Requirement

In this post, we are going to explore windowing functions in Hive. These are the windowing functions:

LEAD
LAD
FIRST_VALUE
LAST_VALUE
MIN/MAX/COUNT/AVG OVER Clause

Component Involved

Hive

Sample Data

ID	FIRST_NAME	LAST_NAME	DESIGNATION	DEPARTMENT	SALARY
1001	Jervis	Roll	Director of Sales	Sales	30000
1002	Gordon	Mattster	Marketing Manager	Sales	25000
1003	Gracie	Fronllen	Assistant Manager	Sales	25000
1004	Joelly	Wellback	Account Coordinator	Account	15000
1005	Bob	Havock	Accountant II	Account	20000
1006	Carmiae	Courage	Account Coordinator	Account	15000
1007	Cellie	Trevaskiss	Assistant Manager	Sales	25000
1008	Gally	Johnson	Manager	Account	28000
1009	Richard	Grill	Account Coordinator	Account	12000
1010	Sofia	Ketty	Sales Coordinator	Sales	20000

Solution

Let’s first discuss what is windowing?

Windowing allows features to create a window on the set of data in order to operate aggregation like COUNT, AVG, MIN, MAX and other analytical functions such as LEAD, LAG, FIRST_VALUE, and LAST_VALUE.

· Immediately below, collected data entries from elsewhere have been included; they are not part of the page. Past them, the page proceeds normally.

(* ===== verification/GuardedPrograms.v ===== *)
(** * [db_guard_execute_read], [db_guard_execute_write] in [src/src/server/concurrency/db_guard.c]: programs

    [GuardedWork] has sections whose updates are fixed when they are entered.  Here a section
    runs a program: a step reads and changes its local state and the shared state together, so
    that what it does next depends on what it has found.  The lock, its program points and its
    steps are those of [DbGuard]; the steps of all threads interleave.  Sections whose programs
    leave the shared state alone take the read lock, the others the write lock. *)

From stdpp Require Import base list relations.
From S2P Require Import Prelude CString DbGuard GuardedWork.

Section Programs.
(** The local states of programs, the shared state, and one step; [None] when it has ended. *)
Context {L A : Type} (pstep : L → A → option (L * A)).

(** [l0] and [l] below are where the program of a section started and where it is. *)
Record Progs := mkProgs {
  plocks : System;
  jobs : list (L * L);
  pshared : A;
  ended : list (L * L)   (** the sections that have ended, in order *)
}.

(** Which lock the program started in [l0] runs under. *)
Context (writes : L → bool).

Definition section_point (l0 : L) : point := if writes l0 then Writing else Reading.

Inductive progs_step : Progs → Progs → Prop :=
| progs_lock s i p g' p' js x e :
    points s !! i = Some p → thread_step (guard s) p g' p' → inside p = false → inside p' = false →
    progs_step (mkProgs s js x e) (mkProgs (mkSystem g' (<[i := p']> (points s))) js x e)
| progs_enter s i p g' js x e l0 :
    points s !! i = Some p → thread_step (guard s) p g' (section_point l0) → inside p = false →
    progs_step (mkProgs s js x e)
      (mkProgs (mkSystem g' (<[i := section_point l0]> (points s))) (<[i := (l0, l0)]> js) x e)
| progs_work s i p js x e l0 l l' x' :
    points s !! i = Some p → inside p = true → js !! i = Some (l0, l) → pstep l x = Some (l', x') →
    progs_step (mkProgs s js x e) (mkProgs s (<[i := (l0, l')]> js) x' e)
| progs_unlock s i p g' js x e l0 l :
    points s !! i = Some p → inside p = true → js !! i = Some (l0, l) → pstep l x = None →
    thread_step (guard s) p g' Idle →
    progs_step (mkProgs s js x e) (mkProgs (mkSystem g' (<[i := Idle]> (points s))) js x (e ++ [(l0, l)])).

(** [none] stands for the job of a thread that has not had one. *)
Definition progs_initial (n : nat) (none : L) (x : A) : Progs :=
  mkProgs (initial n) (replicate n (none, none)) x [].

(** ** Serial execution *)

Definition pmove (a b : L * A) : Prop := pstep a.1 a.2 = Some b.

(** The program started in [l0] ends in [l] and takes the shared state from [x] to [x']. *)
Definition runs (l0 : L) (x : A) (l : L) (x' : A) : Prop := rtc pmove (l0, x) (l, x') ∧ pstep l x' = None.

(** The sections one after the other. *)
Inductive serial (x : A) : list (L * L) → A → Prop :=
| serial_none : serial x [] x
| serial_then e y l0 l z : serial x e y → runs l0 y l z → serial x (e ++ [(l0, l)]) z.

Context (allowed : L → Prop) (good : A → Prop).

(** A readers' program leaves a good state alone, a writers' program leaves a good one. *)
Hypothesis read_only : ∀ l0 l x x', allowed l0 → good x → writes l0 = false → rtc pmove (l0, x) (l, x') → x' = x.
Hypothesis write_good : ∀ l0 l x x', allowed l0 → good x → writes l0 = true → runs l0 x l x' → good x'.

(** The programs of the sections that are entered are among these. *)
Definition all_allowed (s : Progs) : Prop :=
  ∀ i p l0 l, points (plocks s) !! i = Some p → inside p = true → jobs s !! i = Some (l0, l) → allowed l0.

Definition allowed_step (s s' : Progs) : Prop := progs_step s s' ∧ all_allowed s'.

(** [y] is the state the ended sections have left: those inside started from it. *)
Record programs_ok (x0 : A) (s : Progs) (y : A) : Prop := {
  pr_jobs : length (jobs s) = length (points (plocks s));
  pr_serial : serial x0 (ended s) y;
  pr_ended : Forall (λ e, allowed e.1) (ended s);
  pr_good : good y;
  pr_inside : ∀ i p l0 l, points (plocks s) !! i = Some p → inside p = true → jobs s !! i = Some (l0, l) →
    p = section_point l0 ∧ rtc pmove (l0, y) (l, pshared s);
  pr_free : Writing ∉ points (plocks s) → pshared s = y
}.

(** ** Lemmas *)

(** A program that ends does so in one way. *)
Lemma runs_det l0 x l x' l2 x2 : runs l0 x l x' → runs l0 x l2 x2 → l2 = l ∧ x2 = x'.
Proof.
  intros [Hr Hend] [Hr2 Hend2]. remember (l0, x) as a eqn:Ha. remember (l, x') as b eqn:Hb. clear Ha l0 x.
  induction Hr as [a|a c b Hac _ IH]; subst.
  - apply rtc_inv in Hr2 as [[= <- <-]|(c & Hc & _)]; [done|]. unfold pmove in Hc. simpl in Hc. congruence.
  - apply rtc_inv in Hr2 as [->|(c' & Hc & Hr2)]; unfold pmove in *; simpl in *; [congruence|].
    assert (c' = c) as -> by congruence. by apply IH.
Qed.

Lemma section_inside l0 : inside (section_point l0) = true.
Proof. unfold section_point. by destruct (writes l0). Qed.

Lemma progs_step_locks s s' : progs_step s s' → rtc system_step (plocks s) (plocks s').
Proof.
  destruct 1 as [[g ps] i p g' p'|[g ps] i p g'| |[g ps] i p g']; simpl in *; [| |done|];
    apply rtc_once; by eapply system_thread.
Qed.

(** Thread [i] moves between points outside sections. *)
Lemma programs_outside x0 s i p g' p' js x e y :
  programs_ok x0 (mkProgs s js x e) y → points s !! i = Some p → inside p = false → inside p' = false →
  programs_ok x0 (mkProgs (mkSystem g' (<[i := p']> (points s))) js x e) y.
Proof.
  intros [Hj Hs He Hg Hin Hf] Hi Hp Hp'. simpl in *. constructor; simpl; [by rewrite length_insert|done|done|done| |].
  - intros j q l0 l [(-> & -> & _)|[_ Hq]]%list_lookup_insert_Some Hqi; [congruence|by eapply Hin].
  - intros Hout. apply Hf. intros (j & Hw)%list_elem_of_lookup. apply Hout, list_elem_of_lookup. exists j.
    rewrite list_lookup_insert_ne; [done|]. intros <-. by simplify_eq.
Qed.

Lemma programs_enter x0 s i p g' js x e y l0 :
  programs_ok x0 (mkProgs s js x e) y → guard_ok (mkSystem g' (<[i := section_point l0]> (points s))) →
  points s !! i = Some p → inside p = false →
  programs_ok x0 (mkProgs (mkSystem g' (<[i := section_point l0]> (points s))) (<[i := (l0, l0)]> js) x e) y.
Proof.
  intros [Hj Hs He Hg Hin Hf] Hok Hi Hp. simpl in *. pose proof (lookup_lt_Some _ _ _ Hi) as Hlt.
  assert (Hx : x = y).
  { apply Hf. intros (j & Hw)%list_elem_of_lookup. assert (Hji : j ≠ i) by (intros ->; by simplify_eq).
    destruct (writer_alone _ j i (section_point l0) Hok) as [Heq _]; simpl.
    - by rewrite list_lookup_insert_ne.
    - by rewrite list_lookup_insert_eq.
    - unfold section_point. destruct (writes l0); auto.
    - congruence. }
  constructor; simpl; [by rewrite !length_insert|done|done|done| |done].
  intros j q k0 k [(<- & <- & _)|[Hne Hq]]%list_lookup_insert_Some Hqi.
  - rewrite list_lookup_insert_eq by lia. intros [= <- <-]. rewrite Hx. done.
  - rewrite list_lookup_insert_ne by done. by eapply Hin.
Qed.

(** A step of a program: a reader's leaves the shared state as it is, a writer is alone. *)
Lemma programs_work x0 s i p js x e l0 l l' x' y :
  programs_ok x0 (mkProgs s js x e) y → guard_ok s → allowed l0 →
  points s !! i = Some p → inside p = true → js !! i = Some (l0, l) → pstep l x = Some (l', x') →
  programs_ok x0 (mkProgs s (<[i := (l0, l')]> js) x' e) y.
Proof.
  intros [Hj Hs He Hg Hin Hf] Hok Hal Hi Hp Hl Hstep. simpl in *. pose proof (lookup_lt_Some _ _ _ Hl) as Hlt.
  destruct (Hin i p l0 l Hi Hp Hl) as [-> Hr].
  assert (Hr' : rtc pmove (l0, y) (l', x')) by (by eapply rtc_r).
  unfold section_point in *. destruct (writes l0) eqn:Hw.
  - constructor; simpl; [by rewrite length_insert|done|done|done| |].
    + intros j q k0 k Hq Hqi Hk. destruct (decide (j = i)) as [->|Hne].
      * rewrite list_lookup_insert_eq in Hk by lia. simplify_eq. unfold section_point. by rewrite Hw.
      * destruct (writer_alone s i j q Hok Hi Hq) as [? _]; [destruct q; try done; auto|done].
    + intros Hout. edestruct Hout. by eapply list_elem_of_lookup_2.
  - pose proof (read_only _ _ _ _ Hal Hg Hw Hr') as ->. pose proof (read_only _ _ _ _ Hal Hg Hw Hr) as ->.
    constructor; simpl; [by rewrite length_insert|done|done|done| |done].
    intros j q k0 k Hq Hqi [(<- & [= <- <-] & _)|[Hne Hk]]%list_lookup_insert_Some; [|by eapply Hin].
    simplify_eq. unfold section_point. by rewrite Hw.
Qed.

Lemma programs_unlock x0 s i p g' js x e l0 l y :
  programs_ok x0 (mkProgs s js x e) y → guard_ok s → allowed l0 →
  points s !! i = Some p → inside p = true → js !! i = Some (l0, l) → pstep l x = None →
  programs_ok x0 (mkProgs (mkSystem g' (<[i := Idle]> (points s))) js x (e ++ [(l0, l)])) x.
Proof.
  intros [Hj Hs He Hg Hin Hf] Hok Hal Hi Hp Hl Hend. simpl in *. destruct (Hin i p l0 l Hi Hp Hl) as [-> Hr].
  assert (Hruns : runs l0 y l x) by done.
  assert (Hgood : good x).
  { destruct (writes l0) eqn:Hw; [by eapply write_good|]. by rewrite (read_only _ _ _ _ Hal Hg Hw Hr). }
  constructor; simpl; [by rewrite length_insert|by econstructor|by apply Forall_app; split; [|constructor]|done| |done].
  intros j q k0 k [(<- & <- & _)|[Hne Hq]]%list_lookup_insert_Some Hqi Hk; [done|].
  unfold section_point in *. destruct (writes l0) eqn:Hw.
  - destruct (writer_alone s i j q Hok Hi Hq) as [? _]; [destruct q; try done; auto|done].
  - rewrite (read_only _ _ _ _ Hal Hg Hw Hr) in *. by eapply Hin.
Qed.

Lemma programs_step x0 s s' y :
  programs_ok x0 s y → guard_ok (plocks s) → guard_ok (plocks s') → all_allowed s → progs_step s s' →
  ∃ y', programs_ok x0 s' y'.
Proof.
  intros Hs Hok Hok' Hal Hstep. destruct Hstep as [s i p g' p' js x e Hi _ Hp Hp'|s i p g' js x e l0 Hi _ Hp|
    s i p js x e l0 l l' x' Hi Hp Hl Hst|s i p g' js x e l0 l Hi Hp Hl Hend _].
  - exists y. by eapply programs_outside.
  - exists y. by eapply programs_enter.
  - exists y. eapply programs_work; try done. by eapply Hal.
  - exists x. eapply programs_unlock; try done. by eapply Hal.
Qed.

Lemma programs_reachable n none x0 s :
  (Z.of_nat n <= INT_MAX)%Z → good x0 → rtc allowed_step (progs_initial n none x0) s →
  ∃ y, programs_ok x0 s y.
Proof.
  intros Hn Hg Hr.
  apply (rtc_ind_r (λ s, reachable n (plocks s) ∧ all_allowed s ∧ ∃ y, programs_ok x0 s y) (progs_initial n none x0)) in Hr.
  - by destruct Hr as (_ & _ & Hy).
  - split_and!; [apply rtc_refl|by intros ???? [-> _]%lookup_replicate|]. exists x0.
    constructor; simpl; [by rewrite !length_replicate|constructor|constructor|done|by intros ???? [-> _]%lookup_replicate|done].
  - intros s1 s2 _ [Hstep Hal2] (Hl & Hal & y & Hy).
    assert (Hl2 : reachable n (plocks s2)) by (unfold reachable in *; etrans; [done|by apply progs_step_locks]).
    split_and!; [done|done|]. eapply programs_step; [done| | |done|done]; by eapply reachable_ok.
Qed.

(** ** Running a section *)

(** A program's steps inside a section, with nobody else moving. *)
Lemma section_runs s i p js x e l0 l l' x' :
  points s !! i = Some p → inside p = true → js !! i = Some (l0, l) → all_allowed (mkProgs s js x e) →
  rtc pmove (l, x) (l', x') →
  rtc allowed_step (mkProgs s js x e) (mkProgs s (<[i := (l0, l')]> js) x' e) ∧
  all_allowed (mkProgs s (<[i := (l0, l')]> js) x' e).
Proof.
  intros Hi Hp Hj Hal Hr. remember (l, x) as a eqn:Ha. remember (l', x') as b eqn:Hb.
  revert l x js Ha Hj Hal. induction Hr as [a|a [l1 x1] b Hac _ IH]; intros l x js -> Hj Hal.
  - injection Hb as -> ->. rewrite list_insert_id by done. split; [apply rtc_refl|done].
  - assert (Hal1 : all_allowed (mkProgs s (<[i := (l0, l1)]> js) x1 e)).
    { intros j q k0 k Hq Hqi [(<- & [= <- <-] & _)|[Hne Hk]]%list_lookup_insert_Some; [|by eapply Hal]. by eapply (Hal i p). }
    destruct (IH Hb l1 x1 (<[i := (l0, l1)]> js)) as [Hsteps Hal2];
      [done|apply list_lookup_insert_eq; by eapply lookup_lt_Some|done|].
    rewrite list_insert_insert_eq in Hsteps, Hal2. split; [|done]. eapply rtc_l; [|exact Hsteps]. split; [|done].
    by eapply progs_work.
Qed.

End Programs.
Arguments Progs : clear implicits.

The syntax of the query with windows:

SELECT <columns_name>, <aggregate>(column_name) OVER (<windowing specification>) FROM <table_name>;

where,

column_name – column name of the table

Aggregate – Any aggregate function(s) like COUNT, AVG, MIN, MAX

Windowing specification – It includes following:

PARTITION BY – Takes a column(s) of the table as a reference.
ORDER BY – Specified the Order of column(s) either Ascending or Descending.
Frame – Specified the boundary of the frame by stat and end value. The boundary either be a type of RANGE or ROW followed by PRECEDING, FOLLOWING and any value.

These three (PARTITION, ORDER BY, and Window frame) are either be alone or together.

PARTITION BY

Count Employees in each department

 SELECT department, COUNT(id) OVER (PARTITION BY department) FROM emp_dept_tbl;

This above output has employees count for each department. Here, getting duplicate records. In order to get the only distinct record, we can use the query like below:

 SELECT DISTINCT * FROM (SELECT department, COUNT(id) OVER (PARTITION BY department) FROM emp_dept_tbl) A;

ORDER BY

Case I: Without PARTITION

Count Employee with salary descending order

 SELECT id, department, salary, COUNT(id) OVER (ORDER BY salary DESC) FROM emp_dept_tbl;

Case II: With PARTITION

Count Employees of each department order by salary

 SELECT id, department, salary, COUNT(id) OVER (PARTITION BY department ORDER BY salary DESC) FROM emp_dept_tbl;

WINDOWING Specification

In the windowing frame, you can define the subset of rows in which the windowing function will work. You can specify this subset using upper and lower boundary value using windowing specification.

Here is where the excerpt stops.